Осенью Бьорн Рёрхольт приехал в Вашингтон для изучения новейшей радиотехники в Университете Джорджа Вашингтона. Он не скрывал своих амбиций и собирался в течение года усердно готовиться, чтобы поступить в престижный Гарвардский университет или в Массачусетский технологический институт. В Вашингтоне он числился в посольстве «помощником военного атташе». Эту должность Рёрхольт считал своего рода прикрытием; впрочем, он полагал, что она как-нибудь может пригодиться ему по прямому назначению{496}.

Когда Тур спросил Рёрхольта, не хочет ли он войти в экипаж, тот сразу же отказался, причем для этого у него было несколько причин. Во-первых, его нисколько не интересовала сама цель путешествия, а во-вторых, это путешествие никак не сочеталось с планами дальнейшей учебы{497}. Кроме того, Рёрхольт, как и многие, испытывал сильные сомнения относительно безопасности экспедиции. Он «после войны счел разумным придерживаться точки зрения, что надо держать ноги на земле и не заниматься слишком много ветрами и течениями»{498}.

Однако если Рёрхольт и не впал в восторг, когда Тур изложил ему свою теорию, он тем не менее очень заинтересовался экспедицией в той части, которая касалась передачи сообщений на плот и с плота на материк. Поэтому он вызвался помочь Туру раздобыть необходимое радиооборудование и обещал по мере сил содействовать подготовке к плаванию. Доверительные отношения, сложившиеся у него с Туром во время войны, сохранились, и Тур в качестве ответного жеста возложил на Рёрхольта ответственность за все, что касалось радиосвязи. Таким образом, получилось так, что Бьорн Рёрхольт считался членом экспедиции, хотя и не собирался принимать в ней участие.

Бьорн оправдал доверие. Он бросился выполнять обещанное со свойственной ему энергичностью, и здесь очень помогло то, что он был помощником военного атташе. Вскоре Рёрхольт стал для Тура, который находился в Нью-Йорке, своего рода офицером связи с норвежскими властями в Вашингтоне.

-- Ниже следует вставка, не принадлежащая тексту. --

Definition Close (ls : LogStreamer) : LogStreamer * Outcome :=
  let ls1 := flushPendingLocked ls in
  let '(ls2, out) := if (0 <? buffer_len ls1)%N then flushLocked ls1 else (ls1, Quiet) in
  (mkLogStreamer (ls_resumeCount ls2) (ls_runID ls2) (ls_jobID ls2) (ls_chunkNo ls2) (ls_gz ls2) true
     (ls_pendingOut ls2) (ls_pendingErr ls2), out).

(** ** Runs of a streamer *)

Inductive LsOp := LsWrite (stream : string) (p : bytes) | LsTick.

Definition ls_step (ls : LogStreamer) (o : LsOp) : LogStreamer * Outcome :=
  match o with
  | LsWrite stream p => writeStream stream p ls
  | LsTick => periodicFlush ls
  end.

Fixpoint ls_run (ls : LogStreamer) (ops : list LsOp) : LogStreamer * list Outcome :=
  match ops with
  | [] => (ls, [])
  | o :: ops' =>
      let '(ls1, out) := ls_step ls o in
      let '(ls2, outs) := ls_run ls1 ops' in
      (ls2, out :: outs)
  end.

(** Everything up to and including [Close]. *)
Definition ls_session (ls : LogStreamer) (ops : list LsOp) : list Outcome :=
  let '(ls1, outs) := ls_run ls ops in outs ++ [(Close ls1).2].

Definition sent (outs : list Outcome) : list Chunk := omap (λ o, match o with Sent c => Some c | _ => None end) outs.

End Streamer.

(** * What the log streamer sends

    The chunks of a session, read in the order of their numbers, hold exactly the lines
    that were written, whatever the pieces and the flushes ([session_records],
    [stream_lines_exact]). *)

(** ** The reference: records without chunks *)

(** The records a write completes, and the pending texts after it. *)
Definition spec_write (out err : bytes) (stream : string) (p : bytes) : list LogLine * (bytes * bytes) :=
  if is_stderr stream then
    let '(ls, rest) := complete_lines (err ++ p) in (line_records StreamStderr ls, (out, rest))
  else
    let '(ls, rest) := complete_lines (out ++ p) in (line_records StreamStdout ls, (rest, err)).
(** The generated column [object_key]. *)
Definition log_ObjectKey (l : Log) : string :=
  "logs/run/" +:+ log_RunID l +:+ "/job/" +:+ default "none" (log_JobID l) +:+ "/chunk/" +:+ pretty (log_ChunkNo l)
  +:+ "/log/" +:+ pretty (log_ID l) +:+ ".gz".

Definition CreateLog (seq : Z) (a : CreateLogParams) : M Log :=
  stmt (λ env db,
    let row := mkLog seq (cl_RunID a) (cl_JobID a) (cl_ChunkNo a) (cl_DataSize a) (env_now env) in
    if existsb (λ l, bool_decide (log_ID l = seq)) (db_logs db) then inl (ErrConstraint "logs_pkey")
    else if decide (db_runs db !! cl_RunID a = None) then inl (ErrConstraint "logs_run_id_fkey")
    else if match cl_JobID a with Some j => bool_decide (db_jobs db !! j = None) | None => false end
    then inl (ErrConstraint "logs_job_id_fkey")
    else if decide (cl_DataSize a ≤ 0)%Z then inl (ErrConstraint "logs_data_size_check")
    else if existsb (λ l, bool_decide (is_Some (cl_JobID a) ∧ log_RunID l = cl_RunID a ∧ log_JobID l = cl_JobID a
                                       ∧ log_ChunkNo l = cl_ChunkNo a)) (db_logs db)
    then inl (ErrConstraint "logs_run_job_chunk_uniq")
    else inr (row, set_db_logs (db_logs db ++ [row]) db)).

Definition DeleteLog (id : Z) : M unit :=
  exec (λ _ db, set_db_logs (filter (λ l, log_ID l ≠ id) (db_logs db)) db).

(** [ORDER BY chunk_no ASC, id ASC] *)
Definition by_chunk : relation Log := λ x y,
  (log_ChunkNo x < log_ChunkNo y ∨ (log_ChunkNo x = log_ChunkNo y ∧ log_ID x ≤ log_ID y))%Z.

#[export] Instance by_chunk_dec : RelDecision by_chunk.
Proof. intros x y. unfold by_chunk. apply _. Defined.

Definition ListLogsByRun (runID : string) : M (list Log) :=
  query (λ db, merge_sort by_chunk (filter (λ l, log_RunID l = runID) (db_logs db))).

Definition Blobs : Type := gmap string bytes.

(** [put] says whether the upload succeeds. *)
Definition persistBlob {T} (insert : M T) (objectKey : T → string) (deleteFn : T → M unit) (put : bool)
    (data : bytes) (blobs : Blobs) : M (T * Blobs) :=
  row ← wrap "blobpersist: create metadata" insert;
  if decide (objectKey row = "") then throw (ErrMsg "blobpersist: no object_key")
  else if put then mret (row, <[objectKey row := data]> blobs)
  else
    d ← attempt (deleteFn row);
    match d with
    | inl _ => throw (ErrMsg "blobpersist: upload (rollback failed)")
    | inr _ => throw (ErrMsg "blobpersist: upload")
    end.

Definition persistLog (seq : Z) (put : bool) (a : CreateLogParams) (data : bytes) (blobs : Blobs) : M (Log * Blobs) :=
  persistBlob (CreateLog seq (mkCreateLogParams (cl_RunID a) (cl_JobID a) (cl_ChunkNo a) (Z.of_nat (length data))))
    log_ObjectKey (λ row, DeleteLog (log_ID row)) put data blobs.

(** ** The endpoint *)

Definition ingestMaxBodySize : N := 16777216.
Definition ingestMaxDataSize : N := 10485760.

Definition getNodeOrFail (nodeID : string) : M (Z + Node) :=
  r ← attempt (GetNode nodeID);
  mret (match r with
        | inr n => inr n
        | inl e => inl (if errors_Is e ErrNoRows then 404%Z else 500%Z)
        end).

Section Endpoint.
Context `{SpecLib} `{GzipLib}.

(** The frames published on the stream of the job; time and node of the records are
    left out. *)
Definition publishLogToJobStream (data : bytes) : list LogLine :=
  match DecodeGzip data with
  | None => [mkLogLine StreamStderr (to_bytes "[log decode error]")]
  | Some records => records
  end.

Definition CreateAndPublishLog (log : Log) (data : bytes) : list LogLine :=
  match log_JobID log with
  | None => []
  | Some j => if IsZero j then [] else publishLogToJobStream data
  end.

(** The status, the objects, and the frames published. [bodyLen] is the size of the
    request, [nodeID] the identifier in the path. *)
Definition createNodeLogsHandler (nodeID : string) (bodyLen : N) (body : json) (seq : Z) (put : bool) (blobs : Blobs) :
    M (Z * Blobs * list LogLine) :=
  match unmarshalIDTextValidated (validateURLSafeID 64) nodeID with
  | inl _ => mret (400%Z, blobs, [])
  | inr nodeID =>
      if (ingestMaxBodySize <? bodyLen)%N then mret (413%Z, blobs, [])
      else match dec_strict node_log_fields body (mkNodeLogRequest "" None 0 []) with
           | None => mret (400%Z, blobs, [])
           | Some req =>
               if IsZero (nl_RunID req) then mret (400%Z, blobs, [])
               else if bool_decide (nl_Data req = []) then mret (400%Z, blobs, [])
               else if (ingestMaxDataSize <? N.of_nat (length (nl_Data req)))%N then mret (413%Z, blobs, [])
               else
                 n ← getNodeOrFail nodeID;
                 match n with
                 | inl code => mret (code, blobs, [])
                 | inr _ =>
                     let jobID := match nl_JobID req with Some j => if IsZero j then None else Some j | None => None end in
                     r ← attempt (persistLog seq put (mkCreateLogParams (nl_RunID req) jobID (nl_ChunkNo req) 0)
                                    (nl_Data req) blobs);
                     mret (match r with
                           | inl _ => (500%Z, blobs, [])
                           | inr (log, blobs') => (201%Z, blobs', CreateAndPublishLog log (nl_Data req))
                           end)
                 end
           end
  end.

(** ** Reading a run's logs back *)

Definition backfillOneChunk (blobs : Blobs) (l : Log) : list LogLine :=
  match blobs !! log_ObjectKey l with
  | None => []
  | Some data => default [] (DecodeGzip data)
  end.

Definition allowed (jobs : list string) (l : Log) : bool :=
  match log_JobID l with Some j => bool_decide (j ∈ jobs) | None => false end.

(** The frames of the chunks of the allowed jobs; a chunk that cannot be read is
    skipped. *)
Definition backfillRunLogs (blobs : Blobs) (runID : string) (allowedJobs : list string) : M (list LogLine) :=
  logs ← ListLogsByRun runID;
  mret (filter (λ l, allowed allowedJobs l = true) logs ≫= backfillOneChunk blobs).

End Endpoint.

(** * Log chunks arrive ([LogIngest]) *)

(** ** Base64 *)

Lemma byte_val_bound c : (0 ≤ byte_val c < 256)%Z.
Proof. unfold byte_val. pose proof (nat_ascii_bounded c). lia. Qed.

Lemma bz_byte_val c : bz (byte_val c) = c.
Proof. unfold bz, byte_val. rewrite Nat2Z.id. apply ascii_nat_embedding. Qed.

Норвежский военный атташе полковник Отто Мунте-Кос был искренне уверен в том, что экспедиция вызовет интерес, причем не только в научных кругах. Он считал, что она будет способствовать «привлечению внимания к Норвегии в Америке»{499}. С его помощью Тур приобрел ценные контакты в американском министерстве обороны, и вскоре как военно-морское, так и военное ведомство пообещали ему помочь с оснащением плота. Затем интерес к экспедиции начала проявлять и британская военная миссия в Вашингтоне.